------ ENTRIES SHOWN ------
(* ===== verification/ColumnRows.v ===== *)
(** * The rows of a column

    What it means that the segments of a column (ColumnData.v) hold certain
    rows, and that its update segments hold committed updates of them: the
    invariant of the theorems about appends and checkpoints.  The block of a
    segment, in memory or in the file, has the rows; update segments start at
    multiples of their size and have sorted entries for rows of the column. *)

From S2P Require Import Prelude Constants Serializer MorselInfo ValidityMask Statistics UpdateSegment SegmentTree CatalogCodec BlockManager DatabaseFile ColumnSegment ColumnData.

Notation VS := STANDARD_VECTOR_SIZE (only parsing).
Notation MVC := MORSEL_VECTOR_COUNT (only parsing).

(** ** Statistics in the file *)

Class StatisticsLaws (T V St : Type) `{!UpdateKind T V St, !SegmentKind T St, !SegmentKindLaws T St, !Codec St} : Prop := {
  valid_empty : valid (empty_statistics (T := T) (V := V) (St := St));
  valid_Merge st1 st2 : valid st1 → valid st2 → valid (MergeStatistics (T := T) (V := V) st1 st2);
  valid_Append (st : St) buffer tuple_count data offset count :
    valid st → (∀ i v, (i < count)%nat → appended (T := T) (St := St) data offset i = Some v → value_ok (T := T) (St := St) v) →
    valid (Append (T := T) st buffer tuple_count data offset count).1.1;
}.

Section column.
Context {T V St : Type} `{!Inhabited T, !UpdateKind T V St, !SegmentKind T St, !SegmentKindLaws T St, !Codec St, !StatisticsLaws T V St}.
Implicit Types (bm : SingleFileBlockManager) (seg : ColumnSegment St) (c : ColumnData T St) (us : list (UpdateSegment T St * nat)) (vs : list T).

Notation capacity := (max_vector_count (T := T) (St := St) * VS)%nat.
Notation row_value := (row_value (T := T) (St := St)).

(** ** The rows of segments *)

Definition block_rows (buffer : list Z) (n : nat) : list T := row_value buffer <$> seq 0 n.

Record block_holds (buffer : list Z) vs : Prop := {
  bh_length : length buffer = BLOCK_SIZE;
  bh_clean : clean (T := T) (St := St) buffer (length vs);
  bh_fits : (length vs <= capacity)%nat;
  bh_rows : ∀ i, (i < length vs)%nat → vs !! i = Some (row_value buffer i);
}.

Record segment_ok bm seg (start : nat) vs : Prop := {
  so_start : segment_start seg = start;
  so_row_start : row_start (segment_data seg) = start;
  so_count : segment_count seg = length vs;
  so_tuples : tuple_count (segment_data seg) = length vs;
  so_block : ∃ buffer, Pin bm (block (segment_data seg)) = Ok buffer ∧ block_holds buffer vs;
  so_type : match segment_type seg with
            | PERSISTENT id => block (segment_data seg) = OnDisk id ∧ vs ≠ []
            | TRANSIENT => ∃ buffer, block (segment_data seg) = InMemory buffer
            end;
  so_stats : valid (segment_stats seg);
}.

Lemma transient_ok bm n start vs buffer st :
  n = length vs → block_holds buffer vs → valid st →
  segment_ok bm (mkColumnSegment TRANSIENT start n (mkUncompressedSegment (InMemory buffer) n start) st) start vs.
Proof. intros -> Hb Hs. split; [reflexivity..|by exists buffer|by exists buffer|exact Hs]. Qed.

(** Segments one after the other; all start with a whole vector. *)
Fixpoint segments_ok bm (segs : list (ColumnSegment St)) (start : nat) vs : Prop :=
  match segs with
  | [] => vs = []
  | seg :: segs => ∃ vs1 vs2, vs = vs1 ++ vs2 ∧ Nat.divide VS start ∧ segment_ok bm seg start vs1 ∧ segments_ok bm segs (start + length vs1) vs2
  end.

(** The blocks of the file that segments use. *)
Definition segment_blocks seg : list Z := match block (segment_data seg) with OnDisk id => [id] | InMemory _ => [] end.

Lemma segments_ok_snoc bm segs start vs seg vs' :
  segments_ok bm segs start vs → Nat.divide VS (start + length vs) → segment_ok bm seg (start + length vs) vs' →
  segments_ok bm (segs ++ [seg]) start (vs ++ vs').
Proof.
  revert start vs. induction segs as [|s segs IH]; intros start vs; cbn [segments_ok app].
  - intros ->. cbn [length app]. rewrite Nat.add_0_r. intros Hd Hs. exists vs', []. rewrite app_nil_r. done.
  - intros (vs1 & vs2 & -> & Hd & Hs & Hss) Hd' Hs'. rewrite length_app, Nat.add_assoc in Hd', Hs'.
    exists vs1, (vs2 ++ vs'). rewrite app_assoc. split_and!; [done..|]. by apply IH.
Qed.

Lemma segments_ok_last bm segs start vs seg :
  segments_ok bm (segs ++ [seg]) start vs →
  ∃ vs1 vs2, vs = vs1 ++ vs2 ∧ segments_ok bm segs start vs1 ∧ Nat.divide VS (start + length vs1) ∧ segment_ok bm seg (start + length vs1) vs2.
Proof.
  revert start vs. induction segs as [|s segs IH]; intros start vs; cbn [segments_ok app].
  - intros (vs1 & vs2 & -> & Hd & Hs & ->). exists [], vs1. cbn [length]. by rewrite app_nil_r, Nat.add_0_r.
  - intros (vs1 & vs2 & -> & Hd & Hs & (vs3 & vs4 & -> & Hss & Hd' & Hs')%IH). exists (vs1 ++ vs3), vs4. rewrite length_app, <-app_assoc, Nat.add_assoc.
    split_and!; [done| |done|done]. by exists vs1, vs3.
Qed.

Lemma segment_ok_read bm bm' seg start vs :
  (∀ id, id ∈ segment_blocks seg → BlockManager_Read bm' id = BlockManager_Read bm id) → segment_ok bm seg start vs → segment_ok bm' seg start vs.
Proof.
  intros Hr [H1 H2 H3 H4 (buffer & Hp & Hb) H6 H7]. split; try done. exists buffer. split; [|done]. unfold segment_blocks in Hr.
  destruct (block (segment_data seg)); cbn in *; [done|]. rewrite Hr; [done|by left].
Qed.

Lemma segments_ok_read bm bm' segs start vs :
  (∀ id, id ∈ segs ≫= segment_blocks → BlockManager_Read bm' id = BlockManager_Read bm id) → segments_ok bm segs start vs → segments_ok bm' segs start vs.
Proof.
  revert start vs. induction segs as [|s segs IH]; intros start vs Hr; [done|]. cbn [segments_ok].
  intros (vs1 & vs2 & -> & Hd & Hs & Hss). exists vs1, vs2. split_and!; [done..| |].
  - eapply segment_ok_read; [|exact Hs]. intros id Hin. apply Hr. rewrite bind_cons, elem_of_app. by left.
  - apply IH; [|done]. intros id Hin. apply Hr. rewrite bind_cons, elem_of_app. by right.
Qed.

(** Rows that are appended to a block: those of the entries that are not NULL
    are stored. *)
Lemma Append_block (st : St) buffer vs vdata offset count :
  block_holds buffer vs → valid st →
  (∀ i v, (i < count)%nat → appended (T := T) (St := St) vdata offset i = Some v → value_ok (T := T) (St := St) v) →
  let k := Nat.min count (capacity - length vs) in
  ∃ st' buffer' ws, Append (T := T) st buffer (length vs) vdata offset count = (st', buffer', k) ∧ length ws = k ∧
    block_holds buffer' (vs ++ ws) ∧ valid st' ∧ ∀ i v, (i < k)%nat → appended (T := T) (St := St) vdata offset i = Some v → ws !! i = Some v.
Proof.
  intros [Hl Hclean Hfits Hrows] Hs Hws k.
  destruct (Append_spec (T := T) st buffer (length vs) vdata offset count Hl Hclean Hfits) as (st' & buffer' & Ha & Hl' & Hclean' & Hsame & Hval).
  fold k in Ha, Hclean', Hval. set (ws := (λ i, row_value buffer' (length vs + i)) <$> seq 0 k).
  assert (length ws = k) as Hk by (unfold ws; by rewrite length_fmap, length_seq).
  assert (∀ i, (i < k)%nat → ws !! i = Some (row_value buffer' (length vs + i))) as Hlk.
  { intros i Hi. unfold ws. by rewrite list_lookup_fmap, lookup_seq_lt by done. }
  exists st', buffer', ws. split_and!; [done|done| | |].
  - split; [done|by rewrite length_app, Hk|rewrite length_app; lia|].
    intros i Hi. rewrite length_app in Hi. destruct (decide (i < length vs)%nat).
    + rewrite lookup_app_l by done. rewrite Hrows by done. by rewrite Hsame.
    + rewrite lookup_app_r, Hlk by lia. do 2 f_equal. lia.
  - assert (valid (Append (T := T) st buffer (length vs) vdata offset count).1.1) as Hv; [|by rewrite Ha in Hv].
    by apply (valid_Append (T := T) (V := V)).
  - intros i v Hi Hap. rewrite Hlk by done. f_equal. apply Hval; [done|done|]. apply (Hws i v); [lia|done].
Qed.

Lemma block_holds_empty (fresh : list Z) : length fresh = BLOCK_SIZE → block_holds (initial_buffer (T := T) (St := St) fresh) [].
Proof.
  intros Hf. destruct (initial_buffer_spec (T := T) (St := St) fresh Hf) as [H1 H2]. split; [done|done|cbn; lia|cbn; lia].
Qed.

(** ** Committed updates *)

(** The entries with the newest values of a vector. *)
Definition base_entries (g : UpdateSegment T St) (k : nat) : list (nat * T) :=
  match root_at g k ≫= (λ base, us_heap g !! base) with Some info => entries info | None => [] end.

Definition base_ok (g : UpdateSegment T St) : Prop := ∀ k base, (k < MVC)%nat → root_at g k = Some base →
  ∃ info, us_heap g !! base = Some info ∧ sorted_keys (entries info) ∧ length (tuples info) = length (tuple_data info) ∧
    Forall (λ t, t < VS)%nat (tuples info) ∧ Forall (λ kv, value_ok (T := T) (St := St) kv.2) (entries info).

Definition vector_entries us (k : nat) : list (nat * T) :=
  match us !! (k / MVC)%nat with Some u => base_entries u.1 (k mod MVC) | None => [] end.

(** The update segments of a column with [rows] rows. *)
Record updates_ok us (rows : nat) : Prop := {
  uo_length : length us = S (rows / MORSEL_SIZE);
  uo_segment j u : us !! j = Some u → us_start u.1 = (j * MORSEL_SIZE)%nat ∧ u.2 = Nat.min MORSEL_SIZE (rows - j * MORSEL_SIZE) ∧ base_ok u.1;
  uo_rows k i v : value_in (vector_entries us k) i = Some v → (k * VS + i < rows)%nat;
}.

Definition vector_updated us (k : nat) : bool :=
  match us !! (k / MVC)%nat with Some u => UpdateSegment_HasUpdates_vector u.1 (k mod MVC) | None => false end.

(** The rows of a column with the newest values: those are committed when no
    transaction is running. *)
Definition committed_value us (r : nat) (v : T) : T := default v (value_in (vector_entries us (r / VS)) (r mod VS)).

Definition committed us vs : list T := imap (committed_value us) vs.

Lemma MORSEL_SIZE_vectors : MORSEL_SIZE = (VS * MVC)%nat.
Proof. reflexivity. Qed.

Lemma MORSEL_SIZE_pos : (0 < MORSEL_SIZE)%nat.
Proof. rewrite MORSEL_SIZE_vectors. apply Nat.mul_pos_pos; [apply STANDARD_VECTOR_SIZE_pos|apply MVC_pos]. Qed.

Lemma vector_segment k rows : (k <= rows / VS)%nat → (k / MVC < S (rows / MORSEL_SIZE))%nat.
Proof.
  intros Hk. rewrite MORSEL_SIZE_vectors, <-Nat.Div0.div_div. apply Nat.lt_succ_r. by apply Nat.Div0.div_le_mono.
Qed.

Lemma start_vector (g : UpdateSegment T St) j : us_start g = (j * MORSEL_SIZE)%nat → (us_start g / VS = j * MVC)%nat.
Proof.
  intros ->. pose proof STANDARD_VECTOR_SIZE_pos. rewrite MORSEL_SIZE_vectors.
  replace (j * (VS * MVC))%nat with (j * MVC * VS)%nat by lia. apply Nat.div_mul. lia.
Qed.

Lemma not_updated us k : vector_updated us k = false → vector_entries us k = [].
Proof.
  unfold vector_updated, vector_entries, base_entries, UpdateSegment_HasUpdates_vector. destruct (us !! (k / MVC)%nat) as [u|]; [|done].
  by destruct (root_at u.1 (k mod MVC)).
Qed.

Lemma FetchCommitted_spec g k (result : list T) : base_ok g → (k < MVC)%nat → length result = VS →
  length (FetchCommitted g k result) = VS ∧
  ∀ i v, (i < VS)%nat → result !! i = Some v → FetchCommitted g k result !! i = Some (default v (value_in (base_entries g k) i)).
Proof.
  intros Hg Hk Hl. unfold FetchCommitted, base_entries. destruct (root_at g k) as [base|] eqn:Hr; cbn [mbind option_bind]; [|by split].
  destruct (Hg k base Hk Hr) as (info & -> & Hs & Hlen & Hlt & _). split; [by apply length_MergeUpdateInfo|].
  intros i v Hi Hv. rewrite MergeUpdateInfo_lookup by done. destruct (value_in (entries info) i); [done|by rewrite Hv].
Qed.

Lemma length_committed us vs : length (committed us vs) = length vs.
Proof. apply length_imap. Qed.

Lemma committed_lookup us vs r v : vs !! r = Some v → committed us vs !! r = Some (committed_value us r v).
Proof. intros Hv. unfold committed. by rewrite list_lookup_imap, Hv. Qed.

(** ** Columns *)

(** The rows of a column in memory, without the updates. *)
Record column_data_ok bm c vs : Prop := {
  cd_segments : segments_ok bm (data c) 0 vs;
  cd_updates : data c = [] ∧ updates c = [] ∨ updates_ok (updates c) (length vs);
  cd_persistent : (persistent_rows c <= length vs)%nat;
}.

Definition persistent_block seg : list Z := match segment_type seg with PERSISTENT id => [id] | TRANSIENT => [] end.

Lemma segments_ok_type bm segs start vs seg : segments_ok bm segs start vs → seg ∈ segs → segment_blocks seg = persistent_block seg.
Proof.
  revert start vs. induction segs as [|s segs IH]; intros start vs Hs Hin; [by apply elem_of_nil in Hin|].
  destruct Hs as (vs1 & vs2 & -> & _ & Hseg & Hs). apply elem_of_cons in Hin as [->|Hin]; [|by eapply IH].
  pose proof (so_type _ _ _ _ Hseg) as H. unfold segment_blocks, persistent_block. destruct (segment_type s); [by destruct H as [buffer ->]|by destruct H as [-> _]].
Qed.

Lemma segments_ok_rows bm segs start vs : segments_ok bm segs start vs → sum_list (segment_count <$> segs) = length vs.
Proof.
  revert start vs. induction segs as [|seg segs IH]; intros start vs; cbn [segments_ok]; [by intros ->|].
  intros (vs1 & vs2 & -> & _ & Hseg & Hs). rewrite fmap_cons. cbn [sum_list sum_list_with]. fold (sum_list (segment_count <$> segs)).
  rewrite length_app, (so_count _ _ _ _ Hseg). f_equal. by eapply IH.
Qed.

Lemma committed_none us vs : (∀ k, vector_entries us k = []) → committed us vs = vs.
Proof.
  intros Hn. apply list_eq. intros r. unfold committed. rewrite list_lookup_imap. destruct (vs !! r) as [v|]; [|done]. cbn. unfold committed_value. by rewrite Hn.
Qed.

(** No updates. *)
Definition no_updates us : Prop := ∀ j u, us !! j = Some u → us_root u.1 = None.

Lemma no_updates_entries us k : no_updates us → vector_entries us k = [].
Proof.
  intros Hn. unfold vector_entries, base_entries. destruct (us !! (k / MVC)%nat) as [u|] eqn:Hk; [|done]. unfold root_at. by rewrite (Hn _ _ Hk).
Qed.

Lemma no_updates_ok (g : UpdateSegment T St) : us_root g = None → base_ok g.
Proof. intros Hr k base _. unfold root_at. by rewrite Hr. Qed.
Lemma no_updates_segments us rows :
  no_updates us → length us = S (rows / MORSEL_SIZE) →
  (∀ j u, us !! j = Some u → us_start u.1 = (j * MORSEL_SIZE)%nat ∧ u.2 = Nat.min MORSEL_SIZE (rows - j * MORSEL_SIZE)) → updates_ok us rows.
Proof.
  intros Hn Hl Hu. split; [done| |].
  - intros j u Hj. destruct (Hu j u Hj) as [H1 H2]. split_and!; [done|done|by eapply no_updates_ok, Hn].
  - intros k i v. by rewrite (no_updates_entries us k Hn).
Qed.
End column.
------
WHAT YOU HAVE TO DO →
Select and copy every line of the listing with the word "capacity".

EXERCISE ANSWER →
Notation capacity := (max_vector_count (T := T) (St := St) * VS)%nat.
  bh_fits : (length vs <= capacity)%nat;
  let k := Nat.min count (capacity - length vs) in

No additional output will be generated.